TASK TO CARRY OUT.
Your task is to print all of the data word for word.

Stored items
Lemma epolls_get_socket l fd : keeps (epolls_are l) (wpdk_get_socket fd : P Z).
Proof. unfold wpdk_get_socket. keep. Qed.
#[local] Hint Resolve epolls_get_socket : wpdk.

Lemma epolls_allocate l s d f : keeps (epolls_are l) (wpdk_allocate_socket s d f : P Z).
Proof. unfold wpdk_allocate_socket. keep. Qed.
#[local] Hint Resolve epolls_allocate : wpdk.

Lemma epolls_report l rc v : keeps (epolls_are l) (report rc v : P Z).
Proof. unfold report. keep. Qed.
Lemma epolls_get_wsabuf l c iov n : keeps (epolls_are l) (wpdk_get_wsabuf c iov n : P _).
Proof. unfold wpdk_get_wsabuf, free_buf. keep. Qed.
Lemma epolls_translate_address l a n : keeps (epolls_are l) (translate_address a n : P _).
Proof. unfold translate_address. keep. Qed.
#[local] Hint Resolve epolls_report epolls_get_wsabuf epolls_translate_address : wpdk.

Lemma epolls_run_call l c : keeps (epolls_are l) (run_call c : P Z).
Proof.
  destruct c; cbn [run_call];
    unfold wpdk_socket, wpdk_close_socket, wpdk_accept, wpdk_accept4, wpdk_socket_startup,
      wpdk_bind, wpdk_connect, wpdk_getpeername, wpdk_getsockname, wpdk_getsockopt,
      wpdk_setsockopt, wpdk_listen, wpdk_shutdown, wpdk_recv, wpdk_recvfrom, wpdk_send,
      wpdk_sendto, wpdk_sendmsg, wpdk_recvmsg, wpdk_socket_readv, wpdk_socket_writev,
      wpdk_socket_fcntl, with_socket, free_buf; keep.
Qed.

Lemma epolls_inv_same (p q : proc W) : pr_epolls q = pr_epolls p -> epolls_inv p -> epolls_inv q.
Proof. unfold epolls_inv. by intros ->. Qed.

Lemma inv_lift {A} (m : C W A) : keeps epolls_inv (lift m).
Proof. intros p. apply epolls_inv_same. by apply (epolls_lift (pr_epolls p)). Qed.
Lemma inv_posix_error e : keeps epolls_inv (wpdk_posix_error e : P Z).
Proof. by intros p. Qed.
Lemma inv_last_wsa_error : keeps epolls_inv (wpdk_last_wsa_error : P Z).
Proof. by intros p. Qed.
Lemma inv_put_new i addr : keeps epolls_inv (put_epoll i (Some (new_epoll addr)) : P unit).
Proof. intros p Hp. apply put_epoll_inv; [done|]. intros ? [= <-]. apply new_epoll_ok. Qed.
Lemma inv_put_none i : keeps epolls_inv (put_epoll i None : P unit).
Proof. intros p Hp. by apply put_epoll_inv. Qed.
Lemma inv_set_table t :
  length t = maxepolls -> (forall id ep, t !! id <> Some (Some ep)) ->
  keeps epolls_inv (modify (set_epolls (Some t)) : P unit).
Proof. intros Hl Hn p _ l [= <-]. split; [done|]. intros id ep H. by destruct (Hn id ep). Qed.
Lemma inv_new_table : keeps epolls_inv (modify (set_epolls (Some (replicate maxepolls None))) : P unit).
Proof.
  apply inv_set_table; [apply length_replicate|].
  intros id ep H. by apply lookup_replicate in H as [? _].
Qed.
Lemma inv_get_epoll fd : keeps epolls_inv (wpdk_get_epoll fd : P _).
Proof. intros p. by rewrite get_epoll_run. Qed.
#[local] Hint Resolve inv_lift inv_posix_error inv_last_wsa_error inv_put_new inv_put_none
  inv_new_table inv_get_epoll : wpdk.

Lemma inv_allocate_epoll : keeps epolls_inv (wpdk_allocate_epoll : P Z).
Proof. unfold wpdk_allocate_epoll. keep. Qed.

(** Fields that the invariant does not constrain. *)
Lemma set_start_ok z ep : ep_ok ep -> ep_ok (set_start z ep).
Proof. intros [? ? ? ? ?]. by split. Qed.
Lemma set_ep_flags_ok z ep : ep_ok ep -> ep_ok (set_ep_flags z ep).
Proof. intros [? ? ? ? ?]. by split. Qed.

Lemma inv_create1 flags : keeps epolls_inv (wpdk_epoll_create1 flags : P Z).
Proof.
  unfold wpdk_epoll_create1. apply keeps_bind; [apply inv_allocate_epoll|]. intros id p Hp.
  destruct (id =? -1); [done|]. cbv zeta. rewrite bind_run. cbn [gets fst snd].
  destruct (default [] (pr_epolls p) !! _) as [[ep|]|] eqn:E; [|done..].
  rewrite bind_run. apply put_epoll_inv; [done|]. intros ? [= <-]. apply set_ep_flags_ok.
  destruct (pr_epolls p) as [l|] eqn:El; [|done]. by apply (Hp l El) in E.
Qed.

RESPONSE BOX.
Lemma epolls_get_socket l fd : keeps (epolls_are l) (wpdk_get_socket fd : P Z).
Proof. unfold wpdk_get_socket. keep. Qed.
#[local] Hint Resolve epolls_get_socket : wpdk.

Lemma epolls_allocate l s d f : keeps (epolls_are l) (wpdk_allocate_socket s d f : P Z).
Proof. unfold wpdk_allocate_socket. keep. Qed.
#[local] Hint Resolve epolls_allocate : wpdk.

Lemma epolls_report l rc v : keeps (epolls_are l) (report rc v : P Z).
Proof. unfold report. keep. Qed.
Lemma epolls_get_wsabuf l c iov n : keeps (epolls_are l) (wpdk_get_wsabuf c iov n : P _).
Proof. unfold wpdk_get_wsabuf, free_buf. keep. Qed.
Lemma epolls_translate_address l a n : keeps (epolls_are l) (translate_address a n : P _).
Proof. unfold translate_address. keep. Qed.
#[local] Hint Resolve epolls_report epolls_get_wsabuf epolls_translate_address : wpdk.

Lemma epolls_run_call l c : keeps (epolls_are l) (run_call c : P Z).
Proof.
  destruct c; cbn [run_call];
    unfold wpdk_socket, wpdk_close_socket, wpdk_accept, wpdk_accept4, wpdk_socket_startup,
      wpdk_bind, wpdk_connect, wpdk_getpeername, wpdk_getsockname, wpdk_getsockopt,
      wpdk_setsockopt, wpdk_listen, wpdk_shutdown, wpdk_recv, wpdk_recvfrom, wpdk_send,
      wpdk_sendto, wpdk_sendmsg, wpdk_recvmsg, wpdk_socket_readv, wpdk_socket_writev,
      wpdk_socket_fcntl, with_socket, free_buf; keep.
Qed.

Lemma epolls_inv_same (p q : proc W) : pr_epolls q = pr_epolls p -> epolls_inv p -> epolls_inv q.
Proof. unfold epolls_inv. by intros ->. Qed.

Lemma inv_lift {A} (m : C W A) : keeps epolls_inv (lift m).
Proof. intros p. apply epolls_inv_same. by apply (epolls_lift (pr_epolls p)). Qed.
Lemma inv_posix_error e : keeps epolls_inv (wpdk_posix_error e : P Z).
Proof. by intros p. Qed.
Lemma inv_last_wsa_error : keeps epolls_inv (wpdk_last_wsa_error : P Z).
Proof. by intros p. Qed.
Lemma inv_put_new i addr : keeps epolls_inv (put_epoll i (Some (new_epoll addr)) : P unit).
Proof. intros p Hp. apply put_epoll_inv; [done|]. intros ? [= <-]. apply new_epoll_ok. Qed.
Lemma inv_put_none i : keeps epolls_inv (put_epoll i None : P unit).
Proof. intros p Hp. by apply put_epoll_inv. Qed.
Lemma inv_set_table t :
  length t = maxepolls -> (forall id ep, t !! id <> Some (Some ep)) ->
  keeps epolls_inv (modify (set_epolls (Some t)) : P unit).
Proof. intros Hl Hn p _ l [= <-]. split; [done|]. intros id ep H. by destruct (Hn id ep). Qed.
Lemma inv_new_table : keeps epolls_inv (modify (set_epolls (Some (replicate maxepolls None))) : P unit).
Proof.
  apply inv_set_table; [apply length_replicate|].
  intros id ep H. by apply lookup_replicate in H as [? _].
Qed.
Lemma inv_get_epoll fd : keeps epolls_inv (wpdk_get_epoll fd : P _).
Proof. intros p. by rewrite get_epoll_run. Qed.
#[local] Hint Resolve inv_lift inv_posix_error inv_last_wsa_error inv_put_new inv_put_none
  inv_new_table inv_get_epoll : wpdk.

Lemma inv_allocate_epoll : keeps epolls_inv (wpdk_allocate_epoll : P Z).
Proof. unfold wpdk_allocate_epoll. keep. Qed.

(** Fields that the invariant does not constrain. *)
Lemma set_start_ok z ep : ep_ok ep -> ep_ok (set_start z ep).
Proof. intros [? ? ? ? ?]. by split. Qed.
Lemma set_ep_flags_ok z ep : ep_ok ep -> ep_ok (set_ep_flags z ep).
Proof. intros [? ? ? ? ?]. by split. Qed.

Lemma inv_create1 flags : keeps epolls_inv (wpdk_epoll_create1 flags : P Z).
Proof.
  unfold wpdk_epoll_create1. apply keeps_bind; [apply inv_allocate_epoll|]. intros id p Hp.
  destruct (id =? -1); [done|]. cbv zeta. rewrite bind_run. cbn [gets fst snd].
  destruct (default [] (pr_epolls p) !! _) as [[ep|]|] eqn:E; [|done..].
  rewrite bind_run. apply put_epoll_inv; [done|]. intros ? [= <-]. apply set_ep_flags_ok.
  destruct (pr_epolls p) as [l|] eqn:El; [|done]. by apply (Hp l El) in E.
Qed.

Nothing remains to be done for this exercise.